WORK TO COMPLETE: Find the lines holding the string "Hlen" in the data, then copy all of them.

AVAILABLE RECORDS:
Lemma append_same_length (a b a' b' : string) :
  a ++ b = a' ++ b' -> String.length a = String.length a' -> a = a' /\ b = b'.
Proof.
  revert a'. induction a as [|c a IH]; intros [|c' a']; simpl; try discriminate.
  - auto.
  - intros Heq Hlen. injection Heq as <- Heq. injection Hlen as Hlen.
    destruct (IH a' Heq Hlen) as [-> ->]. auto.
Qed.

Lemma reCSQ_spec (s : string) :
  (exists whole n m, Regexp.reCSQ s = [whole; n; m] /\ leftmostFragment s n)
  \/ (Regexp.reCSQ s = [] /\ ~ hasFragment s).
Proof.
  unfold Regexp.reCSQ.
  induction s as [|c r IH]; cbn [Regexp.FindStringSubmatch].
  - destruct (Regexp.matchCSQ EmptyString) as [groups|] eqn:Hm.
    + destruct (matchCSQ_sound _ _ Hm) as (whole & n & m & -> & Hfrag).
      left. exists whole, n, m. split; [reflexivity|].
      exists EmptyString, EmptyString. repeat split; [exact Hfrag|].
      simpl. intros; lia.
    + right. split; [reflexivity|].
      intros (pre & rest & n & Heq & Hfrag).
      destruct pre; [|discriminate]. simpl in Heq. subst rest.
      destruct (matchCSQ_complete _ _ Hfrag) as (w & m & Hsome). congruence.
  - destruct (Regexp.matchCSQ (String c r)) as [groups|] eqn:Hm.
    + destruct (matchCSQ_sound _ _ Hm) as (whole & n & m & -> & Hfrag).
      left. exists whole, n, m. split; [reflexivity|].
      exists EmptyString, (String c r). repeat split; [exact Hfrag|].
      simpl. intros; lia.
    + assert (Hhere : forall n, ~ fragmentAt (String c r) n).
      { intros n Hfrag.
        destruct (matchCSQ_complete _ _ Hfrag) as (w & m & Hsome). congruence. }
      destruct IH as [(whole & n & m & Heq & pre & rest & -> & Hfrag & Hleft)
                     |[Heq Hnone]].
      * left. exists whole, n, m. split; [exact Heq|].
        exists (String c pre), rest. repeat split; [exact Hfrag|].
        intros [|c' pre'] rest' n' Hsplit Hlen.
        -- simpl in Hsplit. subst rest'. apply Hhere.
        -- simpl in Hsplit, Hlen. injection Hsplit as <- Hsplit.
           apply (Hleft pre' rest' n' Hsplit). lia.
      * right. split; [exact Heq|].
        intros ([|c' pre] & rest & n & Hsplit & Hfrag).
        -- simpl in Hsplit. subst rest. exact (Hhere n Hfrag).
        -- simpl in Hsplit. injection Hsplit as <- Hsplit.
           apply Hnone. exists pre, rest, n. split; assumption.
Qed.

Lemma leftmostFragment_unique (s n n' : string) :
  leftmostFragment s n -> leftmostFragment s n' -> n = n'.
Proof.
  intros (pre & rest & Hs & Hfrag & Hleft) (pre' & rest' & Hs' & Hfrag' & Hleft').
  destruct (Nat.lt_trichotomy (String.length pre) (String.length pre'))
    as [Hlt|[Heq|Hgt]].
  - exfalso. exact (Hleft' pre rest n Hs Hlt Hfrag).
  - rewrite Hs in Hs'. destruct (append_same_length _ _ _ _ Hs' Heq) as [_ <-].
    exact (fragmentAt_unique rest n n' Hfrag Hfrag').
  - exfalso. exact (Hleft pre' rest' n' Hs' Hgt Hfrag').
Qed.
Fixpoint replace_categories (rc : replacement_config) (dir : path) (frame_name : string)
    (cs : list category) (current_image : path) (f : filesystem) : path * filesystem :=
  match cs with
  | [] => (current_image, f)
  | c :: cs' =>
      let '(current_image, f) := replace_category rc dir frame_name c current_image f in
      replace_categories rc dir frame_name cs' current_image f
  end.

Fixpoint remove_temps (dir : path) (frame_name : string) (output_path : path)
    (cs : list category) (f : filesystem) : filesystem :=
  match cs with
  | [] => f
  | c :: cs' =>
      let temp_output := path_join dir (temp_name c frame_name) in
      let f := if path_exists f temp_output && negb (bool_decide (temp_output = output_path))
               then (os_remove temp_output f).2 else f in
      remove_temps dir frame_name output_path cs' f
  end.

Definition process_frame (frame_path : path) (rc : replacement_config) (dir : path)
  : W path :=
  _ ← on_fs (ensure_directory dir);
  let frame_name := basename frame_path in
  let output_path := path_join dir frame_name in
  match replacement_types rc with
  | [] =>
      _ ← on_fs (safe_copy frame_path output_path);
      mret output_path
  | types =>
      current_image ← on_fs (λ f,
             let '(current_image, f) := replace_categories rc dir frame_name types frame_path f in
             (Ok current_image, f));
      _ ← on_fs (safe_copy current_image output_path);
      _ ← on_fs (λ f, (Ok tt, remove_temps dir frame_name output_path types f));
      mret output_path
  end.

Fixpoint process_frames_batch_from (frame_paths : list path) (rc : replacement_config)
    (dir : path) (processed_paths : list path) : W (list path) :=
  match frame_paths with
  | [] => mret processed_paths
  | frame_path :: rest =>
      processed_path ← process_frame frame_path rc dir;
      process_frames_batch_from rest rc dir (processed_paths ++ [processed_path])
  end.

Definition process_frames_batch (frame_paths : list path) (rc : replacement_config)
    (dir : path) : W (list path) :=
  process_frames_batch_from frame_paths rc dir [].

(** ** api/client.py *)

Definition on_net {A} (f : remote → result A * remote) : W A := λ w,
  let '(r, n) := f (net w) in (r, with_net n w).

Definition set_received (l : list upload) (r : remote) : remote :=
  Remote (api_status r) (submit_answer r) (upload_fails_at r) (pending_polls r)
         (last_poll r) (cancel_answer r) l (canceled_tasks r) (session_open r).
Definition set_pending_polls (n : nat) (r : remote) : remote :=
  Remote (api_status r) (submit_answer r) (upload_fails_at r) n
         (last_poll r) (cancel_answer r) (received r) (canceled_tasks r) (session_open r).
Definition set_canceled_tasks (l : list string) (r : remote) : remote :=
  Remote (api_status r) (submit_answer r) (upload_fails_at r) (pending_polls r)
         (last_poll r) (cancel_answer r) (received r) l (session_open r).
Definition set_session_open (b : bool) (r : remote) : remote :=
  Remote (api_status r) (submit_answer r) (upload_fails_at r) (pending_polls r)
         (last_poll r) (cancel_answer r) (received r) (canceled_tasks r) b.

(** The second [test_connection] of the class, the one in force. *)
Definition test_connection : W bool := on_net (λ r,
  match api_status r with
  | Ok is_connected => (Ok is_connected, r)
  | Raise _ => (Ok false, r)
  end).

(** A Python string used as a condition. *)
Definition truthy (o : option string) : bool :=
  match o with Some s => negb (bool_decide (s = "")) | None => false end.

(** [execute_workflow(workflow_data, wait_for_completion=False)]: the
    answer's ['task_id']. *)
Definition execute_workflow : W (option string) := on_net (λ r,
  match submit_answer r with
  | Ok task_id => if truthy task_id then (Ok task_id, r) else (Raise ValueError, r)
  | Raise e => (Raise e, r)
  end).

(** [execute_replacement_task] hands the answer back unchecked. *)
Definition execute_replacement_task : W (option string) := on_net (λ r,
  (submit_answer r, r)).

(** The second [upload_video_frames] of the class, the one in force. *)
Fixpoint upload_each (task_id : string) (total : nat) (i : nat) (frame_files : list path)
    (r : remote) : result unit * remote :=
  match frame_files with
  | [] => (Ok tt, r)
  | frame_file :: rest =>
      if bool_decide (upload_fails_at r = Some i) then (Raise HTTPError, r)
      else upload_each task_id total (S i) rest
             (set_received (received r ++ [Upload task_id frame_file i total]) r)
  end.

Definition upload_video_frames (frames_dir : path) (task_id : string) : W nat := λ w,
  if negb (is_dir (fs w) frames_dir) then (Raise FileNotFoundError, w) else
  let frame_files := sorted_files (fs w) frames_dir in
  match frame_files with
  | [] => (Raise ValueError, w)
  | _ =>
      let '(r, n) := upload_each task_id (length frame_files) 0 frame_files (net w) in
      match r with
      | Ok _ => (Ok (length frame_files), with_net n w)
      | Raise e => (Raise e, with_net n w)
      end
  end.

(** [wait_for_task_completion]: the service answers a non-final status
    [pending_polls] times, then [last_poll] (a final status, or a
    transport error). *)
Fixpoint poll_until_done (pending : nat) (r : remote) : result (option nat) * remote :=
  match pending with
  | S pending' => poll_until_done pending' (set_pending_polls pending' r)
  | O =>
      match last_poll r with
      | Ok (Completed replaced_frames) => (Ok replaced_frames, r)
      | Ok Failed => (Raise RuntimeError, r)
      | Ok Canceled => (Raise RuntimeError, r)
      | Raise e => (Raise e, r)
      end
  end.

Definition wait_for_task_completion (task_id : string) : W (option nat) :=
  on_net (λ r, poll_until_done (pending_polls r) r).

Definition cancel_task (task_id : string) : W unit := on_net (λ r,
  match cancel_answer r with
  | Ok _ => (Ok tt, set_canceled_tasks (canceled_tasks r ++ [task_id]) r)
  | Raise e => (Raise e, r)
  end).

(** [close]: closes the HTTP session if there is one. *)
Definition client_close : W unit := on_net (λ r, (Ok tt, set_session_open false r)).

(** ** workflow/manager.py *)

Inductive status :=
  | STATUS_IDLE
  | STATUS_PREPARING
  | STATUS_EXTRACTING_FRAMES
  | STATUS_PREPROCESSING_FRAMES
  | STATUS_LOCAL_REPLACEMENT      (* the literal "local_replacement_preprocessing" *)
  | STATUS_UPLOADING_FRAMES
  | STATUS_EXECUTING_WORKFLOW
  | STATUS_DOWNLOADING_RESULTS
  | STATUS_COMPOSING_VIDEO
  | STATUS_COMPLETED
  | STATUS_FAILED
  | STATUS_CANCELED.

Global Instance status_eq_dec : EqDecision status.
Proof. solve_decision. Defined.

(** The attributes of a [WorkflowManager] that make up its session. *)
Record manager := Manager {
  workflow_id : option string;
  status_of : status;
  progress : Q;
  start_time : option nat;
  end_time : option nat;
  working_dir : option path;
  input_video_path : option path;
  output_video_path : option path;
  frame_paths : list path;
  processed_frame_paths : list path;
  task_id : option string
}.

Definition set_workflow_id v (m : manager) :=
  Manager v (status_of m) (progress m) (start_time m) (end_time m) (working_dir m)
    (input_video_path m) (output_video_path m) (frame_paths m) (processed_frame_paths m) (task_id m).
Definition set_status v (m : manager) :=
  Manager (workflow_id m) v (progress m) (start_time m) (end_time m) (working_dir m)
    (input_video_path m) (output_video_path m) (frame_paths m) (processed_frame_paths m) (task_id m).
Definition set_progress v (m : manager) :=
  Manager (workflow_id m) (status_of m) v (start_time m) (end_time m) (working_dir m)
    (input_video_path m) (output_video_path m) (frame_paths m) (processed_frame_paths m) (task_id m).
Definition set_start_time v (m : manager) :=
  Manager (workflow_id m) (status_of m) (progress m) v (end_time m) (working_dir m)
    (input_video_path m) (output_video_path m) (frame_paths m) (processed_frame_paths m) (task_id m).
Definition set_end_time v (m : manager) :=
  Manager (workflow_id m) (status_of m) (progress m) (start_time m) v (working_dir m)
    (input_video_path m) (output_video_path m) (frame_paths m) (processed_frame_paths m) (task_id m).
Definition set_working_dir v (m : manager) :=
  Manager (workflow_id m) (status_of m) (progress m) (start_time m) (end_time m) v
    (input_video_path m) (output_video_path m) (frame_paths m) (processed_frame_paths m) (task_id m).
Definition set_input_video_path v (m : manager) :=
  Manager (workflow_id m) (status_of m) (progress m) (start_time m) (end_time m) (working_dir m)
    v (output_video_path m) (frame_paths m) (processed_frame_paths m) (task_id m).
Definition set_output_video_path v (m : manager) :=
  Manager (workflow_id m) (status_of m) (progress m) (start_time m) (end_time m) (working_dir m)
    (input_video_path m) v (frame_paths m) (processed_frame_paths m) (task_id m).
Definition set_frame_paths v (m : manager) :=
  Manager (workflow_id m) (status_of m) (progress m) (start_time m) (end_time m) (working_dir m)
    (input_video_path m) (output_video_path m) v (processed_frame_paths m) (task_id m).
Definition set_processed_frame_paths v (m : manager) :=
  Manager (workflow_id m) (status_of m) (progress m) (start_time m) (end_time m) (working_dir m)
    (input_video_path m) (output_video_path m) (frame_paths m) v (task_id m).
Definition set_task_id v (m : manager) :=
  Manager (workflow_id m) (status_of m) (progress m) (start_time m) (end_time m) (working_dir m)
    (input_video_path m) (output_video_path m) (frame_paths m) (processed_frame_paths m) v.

RESPONSE:
  - intros Heq Hlen. injection Heq as <- Heq. injection Hlen as Hlen.
    destruct (IH a' Heq Hlen) as [-> ->]. auto.
        intros [|c' pre'] rest' n' Hsplit Hlen.
        -- simpl in Hsplit, Hlen. injection Hsplit as <- Hsplit.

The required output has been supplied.